Saved entries
================================
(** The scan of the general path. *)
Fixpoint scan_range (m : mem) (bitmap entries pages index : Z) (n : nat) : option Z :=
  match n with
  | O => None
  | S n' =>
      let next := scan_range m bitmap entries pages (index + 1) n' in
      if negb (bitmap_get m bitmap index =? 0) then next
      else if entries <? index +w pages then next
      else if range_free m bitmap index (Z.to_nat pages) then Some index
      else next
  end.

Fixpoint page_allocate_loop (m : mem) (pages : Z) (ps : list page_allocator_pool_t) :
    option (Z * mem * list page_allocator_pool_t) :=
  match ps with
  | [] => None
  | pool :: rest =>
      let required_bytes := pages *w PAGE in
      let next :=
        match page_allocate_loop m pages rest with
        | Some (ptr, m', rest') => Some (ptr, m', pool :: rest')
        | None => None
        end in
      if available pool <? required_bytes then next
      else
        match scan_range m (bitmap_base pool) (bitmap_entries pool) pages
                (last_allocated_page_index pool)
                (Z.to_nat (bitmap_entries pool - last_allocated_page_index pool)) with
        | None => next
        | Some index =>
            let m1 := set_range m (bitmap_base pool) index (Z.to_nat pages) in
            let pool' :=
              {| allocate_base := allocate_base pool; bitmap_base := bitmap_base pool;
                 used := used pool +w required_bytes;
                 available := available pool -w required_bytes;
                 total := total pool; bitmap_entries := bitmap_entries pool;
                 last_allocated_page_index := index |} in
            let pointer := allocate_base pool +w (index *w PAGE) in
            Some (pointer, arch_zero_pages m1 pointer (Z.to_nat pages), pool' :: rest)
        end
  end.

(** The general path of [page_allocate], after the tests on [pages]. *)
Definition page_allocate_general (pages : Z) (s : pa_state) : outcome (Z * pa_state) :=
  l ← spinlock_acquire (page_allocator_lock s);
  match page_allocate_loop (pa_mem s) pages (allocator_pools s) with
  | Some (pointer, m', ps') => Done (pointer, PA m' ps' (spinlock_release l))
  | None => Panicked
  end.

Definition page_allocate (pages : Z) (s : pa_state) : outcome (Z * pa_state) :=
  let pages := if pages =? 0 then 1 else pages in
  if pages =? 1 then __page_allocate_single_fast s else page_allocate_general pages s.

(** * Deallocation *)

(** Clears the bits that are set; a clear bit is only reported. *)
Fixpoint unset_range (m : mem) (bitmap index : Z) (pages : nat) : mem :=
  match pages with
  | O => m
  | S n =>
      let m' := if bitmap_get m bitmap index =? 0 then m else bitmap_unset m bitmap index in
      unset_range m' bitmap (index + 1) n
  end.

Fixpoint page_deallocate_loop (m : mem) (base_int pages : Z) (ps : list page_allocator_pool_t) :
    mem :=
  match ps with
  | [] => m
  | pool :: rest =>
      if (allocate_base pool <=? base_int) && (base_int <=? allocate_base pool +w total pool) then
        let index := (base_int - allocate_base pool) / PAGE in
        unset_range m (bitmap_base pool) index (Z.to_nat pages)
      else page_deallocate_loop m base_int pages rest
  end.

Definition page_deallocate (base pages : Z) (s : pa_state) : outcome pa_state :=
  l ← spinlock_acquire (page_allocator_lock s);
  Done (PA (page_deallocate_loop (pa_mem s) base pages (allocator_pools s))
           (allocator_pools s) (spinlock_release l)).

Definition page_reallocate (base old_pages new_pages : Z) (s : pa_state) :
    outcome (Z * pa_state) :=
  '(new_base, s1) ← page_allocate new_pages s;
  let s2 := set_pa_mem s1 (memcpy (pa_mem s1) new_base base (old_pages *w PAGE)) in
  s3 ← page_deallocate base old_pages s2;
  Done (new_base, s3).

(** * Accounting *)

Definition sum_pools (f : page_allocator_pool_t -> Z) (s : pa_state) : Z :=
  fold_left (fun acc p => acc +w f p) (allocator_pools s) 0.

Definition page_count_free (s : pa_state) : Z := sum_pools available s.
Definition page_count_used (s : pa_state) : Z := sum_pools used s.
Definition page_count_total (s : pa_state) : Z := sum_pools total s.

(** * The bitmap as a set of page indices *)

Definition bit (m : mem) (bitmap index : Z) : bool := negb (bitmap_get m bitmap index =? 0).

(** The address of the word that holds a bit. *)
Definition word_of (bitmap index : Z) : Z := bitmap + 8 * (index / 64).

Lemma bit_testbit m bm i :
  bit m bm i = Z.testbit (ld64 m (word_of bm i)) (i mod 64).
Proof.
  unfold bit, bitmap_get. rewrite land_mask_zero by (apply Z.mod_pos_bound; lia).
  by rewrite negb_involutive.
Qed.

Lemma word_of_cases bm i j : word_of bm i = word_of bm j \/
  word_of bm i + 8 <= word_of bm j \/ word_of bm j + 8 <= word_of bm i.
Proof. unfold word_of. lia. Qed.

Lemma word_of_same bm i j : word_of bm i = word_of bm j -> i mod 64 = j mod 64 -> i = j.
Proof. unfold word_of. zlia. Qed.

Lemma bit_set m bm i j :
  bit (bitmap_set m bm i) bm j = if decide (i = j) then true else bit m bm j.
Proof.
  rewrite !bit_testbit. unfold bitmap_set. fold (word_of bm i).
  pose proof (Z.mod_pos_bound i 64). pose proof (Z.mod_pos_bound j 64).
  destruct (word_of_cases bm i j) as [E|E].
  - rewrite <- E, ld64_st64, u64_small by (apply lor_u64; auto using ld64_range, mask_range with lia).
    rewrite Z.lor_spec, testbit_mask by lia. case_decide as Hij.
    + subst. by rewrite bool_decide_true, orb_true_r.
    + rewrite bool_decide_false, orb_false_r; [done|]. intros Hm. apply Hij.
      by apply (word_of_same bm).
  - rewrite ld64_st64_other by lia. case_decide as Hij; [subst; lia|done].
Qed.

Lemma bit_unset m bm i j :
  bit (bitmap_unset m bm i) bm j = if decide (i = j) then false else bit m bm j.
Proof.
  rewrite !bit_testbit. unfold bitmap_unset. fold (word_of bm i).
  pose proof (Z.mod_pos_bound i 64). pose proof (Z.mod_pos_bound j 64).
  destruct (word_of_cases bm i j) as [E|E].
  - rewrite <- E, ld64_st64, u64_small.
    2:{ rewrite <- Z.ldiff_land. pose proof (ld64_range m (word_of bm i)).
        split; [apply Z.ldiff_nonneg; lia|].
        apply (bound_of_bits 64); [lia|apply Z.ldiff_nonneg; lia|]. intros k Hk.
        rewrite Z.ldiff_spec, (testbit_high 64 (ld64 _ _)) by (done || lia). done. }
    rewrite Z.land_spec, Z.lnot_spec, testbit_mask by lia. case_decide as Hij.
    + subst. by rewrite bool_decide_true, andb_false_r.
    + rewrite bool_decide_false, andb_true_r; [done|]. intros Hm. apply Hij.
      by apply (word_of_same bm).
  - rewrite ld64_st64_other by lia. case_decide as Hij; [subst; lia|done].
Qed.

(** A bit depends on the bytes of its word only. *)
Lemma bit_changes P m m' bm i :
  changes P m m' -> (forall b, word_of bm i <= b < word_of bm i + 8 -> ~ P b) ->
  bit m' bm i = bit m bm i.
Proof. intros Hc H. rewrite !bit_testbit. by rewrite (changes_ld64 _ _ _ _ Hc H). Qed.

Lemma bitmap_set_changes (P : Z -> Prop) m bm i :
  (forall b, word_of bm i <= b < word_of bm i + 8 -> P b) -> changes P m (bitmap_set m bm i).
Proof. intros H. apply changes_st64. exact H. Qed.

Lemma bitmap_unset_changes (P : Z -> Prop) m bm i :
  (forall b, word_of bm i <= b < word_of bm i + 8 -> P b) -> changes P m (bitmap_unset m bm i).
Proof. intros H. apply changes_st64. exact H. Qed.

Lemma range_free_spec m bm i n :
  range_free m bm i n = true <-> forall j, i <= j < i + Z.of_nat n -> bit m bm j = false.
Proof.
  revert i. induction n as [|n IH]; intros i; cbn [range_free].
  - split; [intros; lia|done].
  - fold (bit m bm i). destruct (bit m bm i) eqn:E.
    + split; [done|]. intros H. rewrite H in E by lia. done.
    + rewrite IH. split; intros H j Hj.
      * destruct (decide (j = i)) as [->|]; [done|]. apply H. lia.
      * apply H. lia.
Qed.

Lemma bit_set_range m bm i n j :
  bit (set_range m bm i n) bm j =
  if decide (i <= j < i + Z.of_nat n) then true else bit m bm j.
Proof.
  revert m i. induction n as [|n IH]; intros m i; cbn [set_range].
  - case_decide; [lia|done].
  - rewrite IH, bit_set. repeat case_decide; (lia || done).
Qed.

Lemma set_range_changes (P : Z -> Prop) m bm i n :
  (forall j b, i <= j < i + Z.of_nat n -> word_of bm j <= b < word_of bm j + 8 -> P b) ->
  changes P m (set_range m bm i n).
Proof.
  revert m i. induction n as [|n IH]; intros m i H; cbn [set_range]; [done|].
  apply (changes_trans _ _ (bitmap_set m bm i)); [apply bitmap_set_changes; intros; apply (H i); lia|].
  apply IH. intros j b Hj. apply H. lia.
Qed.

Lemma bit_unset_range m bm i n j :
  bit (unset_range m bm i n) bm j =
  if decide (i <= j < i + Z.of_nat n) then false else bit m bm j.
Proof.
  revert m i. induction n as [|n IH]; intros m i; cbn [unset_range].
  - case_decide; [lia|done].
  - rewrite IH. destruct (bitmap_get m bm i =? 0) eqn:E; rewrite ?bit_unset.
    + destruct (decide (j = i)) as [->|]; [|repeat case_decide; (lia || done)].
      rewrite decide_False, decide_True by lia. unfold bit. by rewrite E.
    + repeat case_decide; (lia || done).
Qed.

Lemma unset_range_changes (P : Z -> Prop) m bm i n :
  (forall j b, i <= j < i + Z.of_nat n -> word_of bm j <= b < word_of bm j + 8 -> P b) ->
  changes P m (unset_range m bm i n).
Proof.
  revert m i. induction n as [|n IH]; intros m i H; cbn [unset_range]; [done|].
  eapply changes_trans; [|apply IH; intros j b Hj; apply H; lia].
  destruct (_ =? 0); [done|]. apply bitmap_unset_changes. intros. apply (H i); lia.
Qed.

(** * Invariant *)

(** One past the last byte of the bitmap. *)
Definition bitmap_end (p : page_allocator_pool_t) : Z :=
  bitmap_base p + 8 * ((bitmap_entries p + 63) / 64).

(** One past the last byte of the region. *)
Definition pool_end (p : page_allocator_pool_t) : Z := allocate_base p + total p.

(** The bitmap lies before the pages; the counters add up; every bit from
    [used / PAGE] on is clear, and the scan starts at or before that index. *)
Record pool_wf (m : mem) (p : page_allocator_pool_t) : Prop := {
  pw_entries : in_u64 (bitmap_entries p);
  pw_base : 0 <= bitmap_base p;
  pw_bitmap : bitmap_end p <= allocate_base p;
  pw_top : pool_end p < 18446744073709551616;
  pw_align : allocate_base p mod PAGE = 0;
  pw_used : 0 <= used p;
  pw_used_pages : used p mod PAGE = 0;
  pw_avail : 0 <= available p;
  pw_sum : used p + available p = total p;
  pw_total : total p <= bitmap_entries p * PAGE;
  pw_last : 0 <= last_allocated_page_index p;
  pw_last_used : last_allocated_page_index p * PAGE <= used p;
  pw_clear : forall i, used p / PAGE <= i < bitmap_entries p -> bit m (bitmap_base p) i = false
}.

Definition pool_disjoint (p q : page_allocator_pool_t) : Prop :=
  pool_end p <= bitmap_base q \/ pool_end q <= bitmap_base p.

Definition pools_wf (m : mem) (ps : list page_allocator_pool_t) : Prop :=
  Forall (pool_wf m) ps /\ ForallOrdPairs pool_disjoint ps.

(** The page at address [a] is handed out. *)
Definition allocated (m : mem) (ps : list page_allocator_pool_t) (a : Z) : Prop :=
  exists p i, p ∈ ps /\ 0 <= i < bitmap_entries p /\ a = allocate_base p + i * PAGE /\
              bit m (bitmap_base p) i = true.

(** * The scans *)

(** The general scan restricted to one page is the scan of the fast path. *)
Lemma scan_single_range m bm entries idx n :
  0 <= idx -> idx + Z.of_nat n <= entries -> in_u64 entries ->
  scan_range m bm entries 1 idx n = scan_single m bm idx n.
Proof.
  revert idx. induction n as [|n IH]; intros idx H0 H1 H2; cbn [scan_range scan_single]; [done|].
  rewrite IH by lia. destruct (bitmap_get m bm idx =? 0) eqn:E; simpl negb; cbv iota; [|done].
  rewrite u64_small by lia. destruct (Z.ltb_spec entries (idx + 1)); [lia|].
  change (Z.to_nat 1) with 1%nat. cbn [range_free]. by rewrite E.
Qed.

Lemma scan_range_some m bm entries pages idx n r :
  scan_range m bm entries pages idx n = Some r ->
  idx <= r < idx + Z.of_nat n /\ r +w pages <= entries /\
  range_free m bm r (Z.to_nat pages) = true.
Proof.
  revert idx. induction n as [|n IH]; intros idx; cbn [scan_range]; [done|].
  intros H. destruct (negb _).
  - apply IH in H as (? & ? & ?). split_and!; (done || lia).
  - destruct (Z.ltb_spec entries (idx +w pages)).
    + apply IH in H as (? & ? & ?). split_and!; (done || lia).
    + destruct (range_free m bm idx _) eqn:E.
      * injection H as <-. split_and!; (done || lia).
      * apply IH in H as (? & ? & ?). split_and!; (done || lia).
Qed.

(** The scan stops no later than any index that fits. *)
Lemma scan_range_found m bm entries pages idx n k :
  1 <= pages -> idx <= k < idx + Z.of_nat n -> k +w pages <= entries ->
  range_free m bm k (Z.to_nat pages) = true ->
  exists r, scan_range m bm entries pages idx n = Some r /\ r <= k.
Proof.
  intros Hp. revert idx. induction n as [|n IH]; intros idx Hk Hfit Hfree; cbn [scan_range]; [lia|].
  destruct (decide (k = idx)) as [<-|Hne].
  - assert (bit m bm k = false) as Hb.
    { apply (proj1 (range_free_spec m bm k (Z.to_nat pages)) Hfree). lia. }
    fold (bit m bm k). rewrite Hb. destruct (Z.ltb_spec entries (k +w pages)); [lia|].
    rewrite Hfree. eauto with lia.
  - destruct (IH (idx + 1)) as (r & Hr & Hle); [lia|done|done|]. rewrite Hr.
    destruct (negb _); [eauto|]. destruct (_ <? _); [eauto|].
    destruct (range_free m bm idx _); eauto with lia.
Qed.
================================
In the records above, how many lines include the string "available"? Answer with only the number.

- [Task solution] 5